Sometimes there were duplications. Tuckerman campaigned to unite all of these efforts under a central administration for record keeping and fair allotment of resources.
In 1834 the new Benevolent
Fraternity, a consortium of
Unitarian churches, took over responsibility for the ministry-at-large from
the AUA and Tuckerman added the administrative tasks to his
responsibilities.
Known as the Ben-Frat, the new organization grew to five chapels and a full array of social services over the balance of the Century. In fact it survives to this day, now known as Boston’s UU Urban Ministry.
In addition to charity, education,
and missionary work Tuckerman used his position to publicly espouse numerous reform proposals. Like many of his colleagues he was a strong Temperance advocate, but unlike them did
not consider drunkenness to be a moral failing, but recognized it as a disease.

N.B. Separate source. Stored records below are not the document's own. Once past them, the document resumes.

Lemma exchange_app p1 p2 reps : (length p1 <= length reps)%nat ->
  exchange (p1 ++ p2) reps =
  let x := exchange p1 reps in
  if x.1.2 then let y := exchange p2 x.2 in (x.1.1 ++ y.1.1, y.1.2, y.2) else x.
Proof.
  revert reps. induction p1 as [|p p1 IH]; intros reps Hl; cbn [app exchange].
  { cbn. by destruct (exchange p2 reps) as [ [? ?] ?]. }
  destruct reps as [|r reps]; [cbn in Hl; lia|]. destruct (acked r); [|done]. cbn in Hl. rewrite IH by lia. cbn zeta.
  destruct (exchange p1 reps) as [ [l b] k]. cbn [fst snd]. destruct b; done.
Qed.

Lemma exchange_rest p reps : (length p <= length reps)%nat -> (exchange p reps).1.2 = true ->
  (length p + length (exchange p reps).2 = length reps)%nat /\ (exchange p reps).1.1 = p.
Proof.
  revert reps. induction p as [|q p IH]; intros reps Hl Hx; [done|]. destruct reps as [|r reps]; [done|]. cbn [exchange] in *.
  destruct (acked r); [|done]. cbn [fst snd] in *. cbn in Hl. destruct (IH reps) as [IH1 IH2]; [lia|done|]. cbn. split; [lia|congruence].
Qed.

(** A reply is left for one more request. *)
Lemma exchange_more pkts : forall reps, (length pkts + 1 <= length reps)%nat -> exists rep reps', (exchange pkts reps).2 = rep :: reps'.
Proof.
  induction pkts as [|p pkts IH]; intros [|r reps] Hl; cbn in Hl; try lia; cbn [exchange]; [by eexists _, _|].
  destruct (acked r); [apply IH; lia|]. destruct reps; [cbn in Hl; lia|by eexists _, _].
Qed.

(** What a download does not change. *)
Record kept (s s' : boot) : Prop := {
  k_uart : uart s' = uart s;
  k_info : download_image_info s' = download_image_info s;
  k_count : modem_images_count s' = modem_images_count s;
  k_buffer : length (test_buffer s') = length (test_buffer s)
}.

#[export] Instance kept_preorder : PreOrder kept.
Proof. split; [by constructor|]. intros s1 s2 s3 [? ? ? ?] [? ? ? ?]. constructor; congruence. Qed.

(** [m] sends [pkts], stops at the first bad reply, and returns [val b],
    [b] saying whether all replies were good. *)
Definition carries {A} (m : M boot A) (pkts : list (list Z)) (val : bool -> A) (s : boot) : Prop :=
  forall reps, ready (spi_link s) reps -> (length pkts <= length reps)%nat ->
  let x := exchange pkts reps in
  exists s', m s = Ret (val x.1.2) s' /\ sent (spi s') = sent (spi s) ++ x.1.1 /\ ready (spi_link s') x.2 /\ kept s s'.

(** The codes of the C functions. *)
Definition code (b : bool) : Z := if b then DL_SUCCESS else DL_FAILURE.

Lemma on_spi_request {A} (m : M link A) p res s rep reps : requests m p res -> ready (spi_link s) (rep :: reps) ->
  exists s', on_spi m s = Ret (res (code (acked rep))) s' /\ sent (spi s') = sent (spi s) ++ [p] /\
    ready (spi_link s') reps /\ kept s s' /\ test_buffer s' = test_buffer s.
Proof.
  intros Hm Hr. destruct (Hm _ _ _ Hr) as (l' & E & Hsent & Hr' & Hsb). unfold on_spi, zoom. rewrite E.
  eexists. split; [reflexivity|]. destruct s as [ [sb txu su rxu] sp tb i n d bs ns o pw]. cbn in *.
  split; [done|]. split; [by destruct Hr'|]. split; [|done]. constructor; cbn; congruence.
Qed.

Lemma carries_request {A} (m : M link A) p res s : requests m p res -> carries (on_spi m) [p] (fun b => res (code b)) s.
Proof.
  intros Hm reps Hr Hl. destruct reps as [|rep reps]; [cbn in Hl; lia|].
  destruct (on_spi_request m p res s rep reps Hm Hr) as (s' & E & Hs & Hr' & Hk & _). exists s'. rewrite E.
  cbn [exchange]. by destruct (acked rep).
Qed.

Lemma carries_bind {A B} (m : M boot A) (k : A -> M boot B) p1 p2 val val' s :
  carries m p1 val s ->
  (forall s', kept s s' -> carries (k (val true)) p2 val' s') ->
  (forall s', k (val false) s' = Ret (val' false) s') ->
  carries (bind m k) (p1 ++ p2) val' s.
Proof.
  intros Hm Hk Hbad reps Hr Hl. rewrite length_app in Hl. rewrite exchange_app by lia.
  destruct (Hm reps Hr) as (s1 & E1 & Hs1 & Hr1 & Hk1); [lia|]. cbn zeta in *.
  unfold bind. rewrite E1. destruct (exchange p1 reps) as [ [sent1 b] reps1] eqn:Ex. cbn [fst snd] in *. destruct b.
  - destruct (exchange_rest p1 reps) as [Hlen _]; [lia|by rewrite Ex|]. rewrite Ex in Hlen. cbn [snd] in Hlen.
    destruct (Hk s1 Hk1 reps1 Hr1) as (s2 & E2 & Hs2 & Hr2 & Hk2); [lia|]. exists s2.
    split; [exact E2|]. cbn zeta in Hs2. cbn [fst snd]. split; [by rewrite Hs2, Hs1, app_assoc|]. split; [done|by etrans].
  - rewrite Hbad. by exists s1.
Qed.

(** A step that sends nothing. *)
Lemma carries_eq {A} (m m' : M boot A) s s1 pkts val : m s = m' s1 -> kept s s1 -> spi s1 = spi s ->
  carries m' pkts val s1 -> carries m pkts val s.
Proof.
  intros E Hk Hspi H reps Hr Hl. assert (Hr1 : ready (spi_link s1) reps) by (unfold spi_link in *; rewrite (k_uart _ _ Hk), Hspi; exact Hr).
  destruct (H reps Hr1 Hl) as (s' & E' & Hs & Hr' & Hk'). exists s'. rewrite E. split; [done|].
  split; [by rewrite Hs, Hspi|]. split; [done|by etrans].
Qed.

Lemma carries_ret {A} (a : A) (val : bool -> A) s : a = val true -> carries (ret a) [] val s.
Proof. intros -> reps Hr _. exists s. cbn. by rewrite app_nil_r. Qed.

(** ** Reading a file *)

(** [read] delivers the bytes of the file in pieces, without an error. *)
Definition good_file (f : list rx_event) : Prop := Forall (fun e => exists c d, e = RxData (c :: d)) f.

Lemma set_test_buffer_twice b b' s : set_test_buffer b (set_test_buffer b' s) = set_test_buffer b s.
Proof. done. Qed.
Lemma set_test_buffer_same s : set_test_buffer (test_buffer s) s = s.
Proof. by destruct s. Qed.

Lemma read_packet_ok fuel : forall f off n s, good_file f -> (length f < fuel)%nat -> 0 < n < 4294967296 -> 0 <= off ->
  off + n <= zlen (test_buffer s) ->
  exists f', read_packet fuel f off n s = Ret f' (set_test_buffer (Prelude.put (test_buffer s) off (take (Z.to_nat n) (stream f))) s) /\
    good_file f' /\ stream f' = drop (Z.to_nat n) (stream f).
Proof.
  induction fuel as [|fuel IH]; intros f off n s Hf Hfuel Hn Hoff Hbuf; [lia|]. cbn [read_packet].
  destruct f as [|e f].
  - change (stream []) with (@nil Z). exists []. split; [|split; [exact (Forall_nil_2 _)|by rewrite drop_nil] ]. cbn [fread]. unfold bind, get, lift, modify, ret. cbn [store].
    rewrite take_nil, put_nil, set_test_buffer_same by lia. reflexivity.
  - apply Forall_cons in Hf as [(c & d0 & ->) Hf]. set (d := c :: d0) in *. cbn [length] in Hfuel.
    assert (Hd : (0 < length d)%nat) by (cbn; lia).
    cbn [fread]. rewrite u32_small by lia. set (m := Z.to_nat n). unfold bind at 1, get.
    assert (Hz : zlen (take m d) = Z.min n (zlen d)) by (unfold zlen, m; rewrite length_take; lia).
    assert (Hd' : 0 < zlen d) by (unfold zlen; lia).
    unfold bind at 1, lift. rewrite store_ok by lia. unfold bind at 1, modify.
    change (stream (RxData d :: f)) with (d ++ stream f).
    rewrite Hz. rewrite (proj2 (Z.gtb_lt _ 0)) by lia. destruct (Z.gtb_spec (n - Z.min n (zlen d)) 0).
    + assert (Hlen : (length d < m)%nat) by (unfold zlen, m in *; lia).
      rewrite (proj2 (Nat.leb_le _ _)) by lia. rewrite (take_ge d) by lia. rewrite Z.min_r by lia.
      destruct (IH f (off + zlen d) (n - zlen d) (set_test_buffer (Prelude.put (test_buffer s) off d) s)) as (f' & E & Hf' & Hst); [done|lia|lia|lia| |].
      { cbn [test_buffer set_test_buffer]. rewrite zlen_put by lia. lia. }
      exists f'. rewrite E. replace (Z.to_nat (n - zlen d)) with (m - length d)%nat in * by (unfold zlen, m; lia).
      split; [|split; [done|by rewrite drop_app_ge by lia] ]. cbn [test_buffer set_test_buffer]. rewrite set_test_buffer_twice.
      rewrite put_put, (take_app_ge d) by (try lia; unfold zlen, m in *; rewrite length_take; lia). reflexivity.
    + assert (Hlen : (m <= length d)%nat) by (unfold zlen, m in *; lia). unfold ret. eexists. split; [by rewrite take_app_le by lia|].
      rewrite drop_app_le by lia. destruct (Nat.leb_spec (length d) m).
      * split; [done|]. by rewrite drop_ge by lia.
      * split; [|done]. apply Forall_cons. split; [|done]. destruct (drop m d) as [|x y] eqn:E; [|by eexists _, _].
        assert (length (drop m d) = 0%nat) by (by rewrite E). rewrite length_drop in *. lia.
Qed.

Lemma put_same l p ys zs : 0 <= p -> zlen ys <= zlen zs -> p + zlen zs <= zlen l -> Prelude.put (Prelude.put l p ys) p zs = Prelude.put l p zs.
Proof.
  intros Hp Hyz Hl. unfold Prelude.put, zlen in *.
  assert (E : length (take (Z.to_nat p) l) = Z.to_nat p) by (rewrite length_take; lia).
  rewrite take_app_length' by done. do 2 f_equal. rewrite !drop_app, E. rewrite drop_ge by (rewrite E; lia). cbn [app].
  rewrite drop_ge by lia. rewrite drop_drop. cbn [app]. f_equal. lia.
Qed.

(** ** One image *)

(** The number of packets, the image filled up with 0xFF, and the packets. *)
Definition packet_count (size : Z) : Z := Z.quot (size + HS_PACKET_SIZE - 1) HS_PACKET_SIZE.
Definition padded (content : list Z) (size : Z) : list Z :=
  take (Z.to_nat size) content ++ replicate (Z.to_nat (packet_count size * HS_PACKET_SIZE - size)) 0xFF.
Fixpoint chunks (n : nat) (l : list Z) : list (list Z) :=
  match n with
  | O => []
  | S n => take (Z.to_nat HS_PACKET_SIZE) l :: chunks n (drop (Z.to_nat HS_PACKET_SIZE) l)
  end.
Definition image_packets (addr size : Z) (content : list Z) : list (list Z) :=
  spi_packet 1 (be32 addr ++ be32 (packet_count size * HS_PACKET_SIZE)) ::
  (spi_packet 2 <$> chunks (Z.to_nat (packet_count size)) (padded content size)) ++ [end_packet].

Lemma packet_count_bounds size : 0 < size -> 0 < packet_count size /\ (packet_count size - 1) * HS_PACKET_SIZE < size <= packet_count size * HS_PACKET_SIZE.
Proof.
  intros Hs. unfold packet_count. assert (HS : HS_PACKET_SIZE = 61440) by done. rewrite HS. rewrite Z.quot_div_nonneg by lia. Z.div_mod_to_equations. lia.
Qed.

Lemma packet_count_next size : HS_PACKET_SIZE < size -> packet_count (size - HS_PACKET_SIZE) = packet_count size - 1.
Proof.
  intros Hs. unfold packet_count. assert (HS : HS_PACKET_SIZE = 61440) by done. rewrite HS in *. rewrite !Z.quot_div_nonneg by lia. Z.div_mod_to_equations. lia.
Qed.

Definition buffer_ok (s : boot) : Prop := zlen (test_buffer s) = HS_PACKET_SIZE + 64.

Lemma kept_buffer_ok s s' : kept s s' -> buffer_ok s -> buffer_ok s'.
Proof. intros [_ _ _ H]. unfold buffer_ok, zlen. by rewrite H. Qed.

(** The packet in [test_buffer] is sent. *)
Lemma carries_packet s b data : zlen b = HS_PACKET_SIZE + 64 -> zlen data = HS_PACKET_SIZE ->
  test_buffer s = Prelude.put b 8 data ->
  carries send_packet [spi_packet 2 data] code s.
Proof.
  intros Hb Hd Ht. assert (HS : HS_PACKET_SIZE = 61440) by done.
  destruct b as [|h0 [|h1 [|h2 [|h3 [|h4 [|h5 [|h6 [|h7 b] ] ] ] ] ] ] ]; try (unfold zlen in Hb; cbn in Hb; lia).
  assert (Et : test_buffer s = [h0; h1; h2; h3; h4; h5; h6; h7] ++ data ++ drop (Z.to_nat HS_PACKET_SIZE) b).
  { rewrite Ht. unfold Prelude.put. rewrite Hd. reflexivity. }
  assert (Hne : data <> []) by (intros ->; discriminate Hd).
  intros reps Hr Hl. destruct reps as [|rep reps]; [cbn in Hl; lia|].
  pose proof (data_spi h0 h1 h2 h3 h4 h5 h6 h7 data (drop (Z.to_nat HS_PACKET_SIZE) b) Hne ltac:(lia)) as Hq. rewrite Hd, <- Et in Hq.
  destruct (on_spi_request _ _ _ s rep reps Hq Hr) as (s' & E & Hsent & Hr' & Hk & Htb). unfold send_packet, bind, get. rewrite E. cbn [fst snd].
  eexists. split; [cbn [exchange]; destruct (acked rep); reflexivity|]. cbn [exchange]. destruct s' as [? ? ? ? ? ? ? ? ? ?], Hk as [K1 K2 K3 K4]. cbn in *. subst.
  assert (Hlen : length ([h0; h1; h2; h3; h4; h5; h6; h7] ++ data ++ drop (Z.to_nat HS_PACKET_SIZE) b)
    = length (spi_header 2 HS_PACKET_SIZE data ++ data ++ drop (Z.to_nat HS_PACKET_SIZE) b)) by (rewrite !length_app; done).
  destruct (acked rep); (split; [done|split; [done|constructor; try done; rewrite Et; exact (eq_sym Hlen)] ]).
Qed.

In addition to campaigning to
reduce the opportunities to drink, he sought ways to medically treat alcoholics. He
campaigned for public education and
urged the creation of what would become truant
officers to compel parents to send
their children to school. And in
those schools he opposed corporal
punishment and harsh discipline
which he recognized would only encourage
truancy. He urged that chronic truants and delinquents be sent to farms for rehabilitation rather to jails to learn to be hardened criminals.
In fact Tuckerman spent a lot of
time visiting jails and juvenile detention centers ministering to the inmates and trying to find them safe and productive places when they got
out.
Throughout the 1830’s the strain of his work took a toll on
Tuckerman even after he was relieved of
some duties with the support of Bernard and another minister, Frederick T. Gray. He went to England and to regain his
strength in 1833 where he formed
friendships with Lady Byron, Joanna Baillie, and Raja Rammohun Roy, Hindu reformer and founder of the liberal Brahmo Samaj sect.

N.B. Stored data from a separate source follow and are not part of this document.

(** ** The handler *)

(** The report: the state of the modem changes, and no signal is sent. *)
Lemma modem_stopped_wp s : arrays_ok s ->
  wp waits modem_stopped (fun _ s' => arrays_ok s' /\ modem_state s' = MODEM_STA_ASSERT /\ flash_less_flag s' = flash_less_flag s /\
    signals_of (told s') = signals_of (told s) /\ script s' = script s) (fun _ => False) s.
Proof.
  intros Ha. unfold modem_stopped. repeat wp_step. cbn [info_buffer set_modem_state]. destruct Ha as (Hl & Hb & HP).
  assert (H300 : zlen (replicate 300 0) = 300) by done.
  eapply wp_lift_Some; [apply store_ok; lia|]. repeat wp_step. apply wp_zoom. set (b := Prelude.put _ _ _).
  assert (Hlb : zlen b = zlen (info_buffer s)) by (apply zlen_put; lia).
  eapply wp_mono; [apply (wp_faults (eq Blocked)); [by intros f <-; left|]; apply assert_information_wp; lia| |done].
  intros r m1 (d & -> & Hd). repeat wp_step. cbn [fst snd]. set (s1 := set_info_buffer _ _).
  assert (Ha1 : arrays_ok s1) by (split; [done|]; split; [cbn; rewrite zlen_put; lia|done]).
  assert (Hend : forall text n, 0 <= n <= zlen text -> wp waits (broadcast_modem_state text n) (fun _ s' => arrays_ok s' /\ modem_state s' = MODEM_STA_ASSERT /\
    flash_less_flag s' = flash_less_flag s /\ signals_of (told s') = signals_of (told s) /\ script s' = script s) (fun _ => False) s1).
  { intros text n Hn. eapply wp_mono; [by apply broadcast_wp| |done]. intros _ s' ->.
    destruct (quiet_tell_all (take (Z.to_nat n) text) (client_fd s1) s1) as [H1 H2 H3 H4 H5 H6 H7 H8]. split; [by apply arrays_tell_all|]. split; [exact H1|]. split; [exact H2|]. split; [exact H3|]. unfold script. by rewrite H6, H7. }
  destruct (zlen d >? 0).
  - destruct (report_text (info_buffer s) d Hb Hd) as [rest E]. fold b in E. wp_step. rewrite E.
    destruct (strlen_c_string d rest) as [En _]. eapply wp_lift_Some; [exact En|]. apply Hend. rewrite zlen_app. pose proof (c_string_length d).
    pose proof (zlen_nonneg (c_string d)). pose proof (zlen_nonneg (0 :: rest)). lia.
  - apply Hend. done.
Qed.

Definition handled (s s' : manager) (m : monitor) (v : Z) : Prop :=
  arrays_ok s' /\ shows s' (if v <? 0 then m else observe (found_next s) m (Z.odd v) (Z.shiftr v 1)) /\
  used (negb (v <? 0) && looks (now m) (Z.odd v) (Z.shiftr v 1)) s s'.

Lemma tell_monitor_wp' first k s m : arrays_ok s -> shows s m -> first = negb k ->
  wp waits (tell_monitor_alive first) (fun _ s' => arrays_ok s' /\
    shows s' (Monitor (now m) (known m) (if k then due (found_next s) SIGUSR2 m else signals m)) /\ used true s s') (fun _ => False) s.
Proof. intros Ha Hs ->. by apply tell_monitor_wp. Qed.

Lemma used_same s s' : script s' = script s -> used false s s'.
Proof. intros [= H1 H2]. by split. Qed.

Lemma process_wp message n s m : arrays_ok s -> shows s m -> modem_state s <> MODEM_STA_BOOT -> strlen message = Some n ->
  wp waits (process_modem_state_message message) (fun _ s' => exists v, scan_int (take (Z.to_nat n) message) = Some v /\ handled s s' m v) (fun _ => False) s.
Proof.
  intros Ha Hs Hnb Hn. unfold process_modem_state_message. wp_step. eapply translate_wp; [exact Hn|]. intros v Hv.
  eapply (wp_mono _ (fun _ s' => handled s s' m v) _ (fun _ => False)); [|by exists v|done].
  unfold handled. destruct (v <? 0); [by wp_step|]. cbn [negb andb]. rewrite alive_cases. set (reset := Z.shiftr v 1). set (alive := Z.odd v). repeat wp_step.
  destruct Hs as [Hp Hk Hsig]. pose proof (flash_less_known _ _ alive Hk) as [Hk' Hfirst].
  destruct (flash_less _ _) as [flag first]. cbn [fst snd] in *. wp_step. set (s1 := set_flash_less_flag flag s).
  assert (Ha1 : arrays_ok s1) by done. assert (Hs1 : forall x p, phase_of x = Some p -> shows (set_modem_state x s1) (Monitor p (known m || alive) (signals m))) by done.
  assert (Hs0 : shows s1 (Monitor (now m) (known m || alive) (signals m))) by done.
  assert (Hb : Z.b2z alive =? 1 = alive) by (by destruct alive). assert (Hb0 : Z.b2z alive =? 0 = negb alive) by (by destruct alive).
  rewrite Hb, Hb0. unfold observe, looks. destruct (modem_state s) eqn:Es; cbn in Hp; try discriminate Hp; try done; injection Hp as Hp; rewrite <- Hp in *.
  - destruct (reset =? 0); [|by wp_step]. destruct alive; [|wp_step; split; [done|]; rewrite orb_false_r in Hs1; split; [by apply Hs1|done] ].
    repeat wp_step. rewrite orb_true_r in Hs1.
    eapply wp_mono; [apply (tell_monitor_wp' _ (known m) (set_modem_state MODEM_STA_ALIVE s1) _ Ha1 (Hs1 MODEM_STA_ALIVE Alive eq_refl)); by apply Hfirst|done|done].
  - do 2 wp_step. eapply (wp_mono _ (fun _ s' => arrays_ok s' /\ modem_state s' = (if alive then MODEM_STA_ALIVE else MODEM_STA_ASSERT) /\ flash_less_flag s' = flag /\ signals_of (told s') = signals m /\ script s' = script s) _ (fun _ => False)); [| |done].
    + destruct alive; cbn [negb]; [by wp_step|]. eapply wp_mono; [by apply modem_stopped_wp| |done]. intros _ s' (H1 & H2 & H3 & H4 & H5).
      split; [done|]. split; [done|]. split; [done|]. by rewrite H4.
    + intros _ s' (H1 & H2 & H3 & H4 & H5).
      destruct (reset =? 1); wp_step; (split; [done|]); (split; [|by apply used_same]); split; cbn [now known signals modem_state set_modem_state flash_less_flag told]; rewrite ?H2, ?H3, ?H4; try done.
      by destruct alive.
  - destruct (reset =? 1); [|by wp_step]. do 2 wp_step. apply found_wp. intros p ps Ep. change (pids s = p :: ps) in Ep. unfold found_next. rewrite Ep. pose proof (arrays_pids _ _ _ Ha1 Ep) as Ha2.
    unfold kill, due. destruct (p >? 0); repeat wp_step; (split; [done|]); (split; [|by split; [|exists p] ]); split; try done. cbn. by rewrite signals_of_app, Hsig.
  - destruct (reset =? 0); [|by wp_step]. destruct alive; cbn [andb]; [|by wp_step]. repeat wp_step. set (s2 := set_modem_state MODEM_STA_ALIVE s1).
    assert (Ha2 : arrays_ok s2) by done. rewrite orb_true_r in Hs1. pose proof (Hs1 MODEM_STA_ALIVE Alive eq_refl) as Hs2.
    eapply wp_mono; [apply broadcast_wp; [apply Ha|done]| |done]. intros _ s3 ->.
    eapply wp_mono; [apply (tell_monitor_wp' _ (known m)); [by apply arrays_tell_all|apply shows_tell_all, Hs2|by apply Hfirst]|done|done].
Qed.
End handler.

His examination of British public
charities for the poor—debtor’s prisons
and work houses—houses of horror well documented by Charles Dickens, convinced him that government run charity was inherently miserly, cruel, and punitive. He believed that only Christian charity and private
relief efforts could effectively and
justly service the poor, so he publicly campaigned to end what few public charities there were in Boston.

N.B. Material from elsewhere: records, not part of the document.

(** C32: A modem that stops. The manager takes the modem to be alive and gets
    a message, a text with its terminating zero, whose number is not negative
    and even: it is not alive any more. When the UART opens, takes two bytes
    written to it and then delivers at least 256 bytes in reads that do not
    fail, in whatever pieces, the manager writes P and O to the modem, and
    every client gets the first 256 bytes, up to the first zero in them; then
    the modem is to be booted if the number says that it is in reset, or its
    reset is waited for. *)
Theorem assert_report P message n mask s fd o : arrays_ok P s -> modem_state s = MODEM_STA_ALIVE -> strlen message = Some n ->
  scan_int (take (Z.to_nat n) message) = Some mask -> 0 <= mask -> Z.odd mask = false ->
  opens (machine s) = fd :: o -> 0 <= fd -> (2 <= length (tx (uart (machine s))))%nat -> good_file (rx (uart (machine s))) ->
  256 <= zlen (stream (rx (uart (machine s)))) ->
  exists s', process_modem_state_message message s = Ret tt s' /\
    modem_state s' = (if Z.shiftr mask 1 =? 1 then MODEM_STA_BOOT else MODEM_STA_ASSERT) /\
    sent (uart (machine s')) = sent (uart (machine s)) ++ [[80]; [79]] /\
    told s' = told s ++ told_all (client_fd s) (c_string (take 256 (stream (rx (uart (machine s)))))).
Proof.
  intros Ha Hst Hn Hv Hm Ho Eo Hfd Htx Hg Hs256.
  cut (wp no_fault (process_modem_state_message message) (fun _ s' => modem_state s' = (if Z.shiftr mask 1 =? 1 then MODEM_STA_BOOT else MODEM_STA_ASSERT) /\
    sent (uart (machine s')) = sent (uart (machine s)) ++ [[80]; [79]] /\
    told s' = told s ++ told_all (client_fd s) (c_string (take 256 (stream (rx (uart (machine s))))))) (fun _ => False) s).
  { intros H. apply wp_total in H as ([] & s' & H). by exists s'. }
  unfold process_modem_state_message, translate_modem_state_message. repeat wp_step. eapply wp_lift_Some; [exact Hn|]. eapply wp_lift_Some; [exact Hv|].
  rewrite (proj2 (Z.ltb_ge mask 0)) by done. rewrite alive_cases, Ho. repeat wp_step. destruct (flash_less _ _) as [flag first]. rewrite Hst. do 2 wp_step.
  cbn [Z.b2z Z.eqb]. wp_step. eapply wp_mono; [by eapply (modem_stopped_full P (set_flash_less_flag flag s))| |done].
  intros _ s' (H1 & H2 & H3). destruct (_ =? 1); by wp_step.
Qed.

Tuckerman wrote extensively. His reports to the AUA and Ben-Frat boards are detailed treasure troves of information on urban life of the
period. He regularly published articles in the press, mostly
calls for various reforms. In 1838 he
published his great summary of his work,
The
Principles and Results of the Ministry-at-Large in Boston which became
a kind of text book for social workers
of future generations, including
Jane Adams herself.
Tuckerman's grave at Mt. Auburn Cemetery, resting place of the Boston Unitarian elite. |
His health now completely broken,
Tuckerman had to retire from the Ministry-at-Large that year. In 1840 friends convinced him to make a trip to Cuba with one of his daughters for the Cure. The Cure, as it often
was, was more dangerous than the disease.
Havana was a hot bed of tropical
illness including Yellow Fever
and Malaria. Soon after arriving there in relatively good
health, he fell ill and quickly died.
His great and good friend Channing elegized him.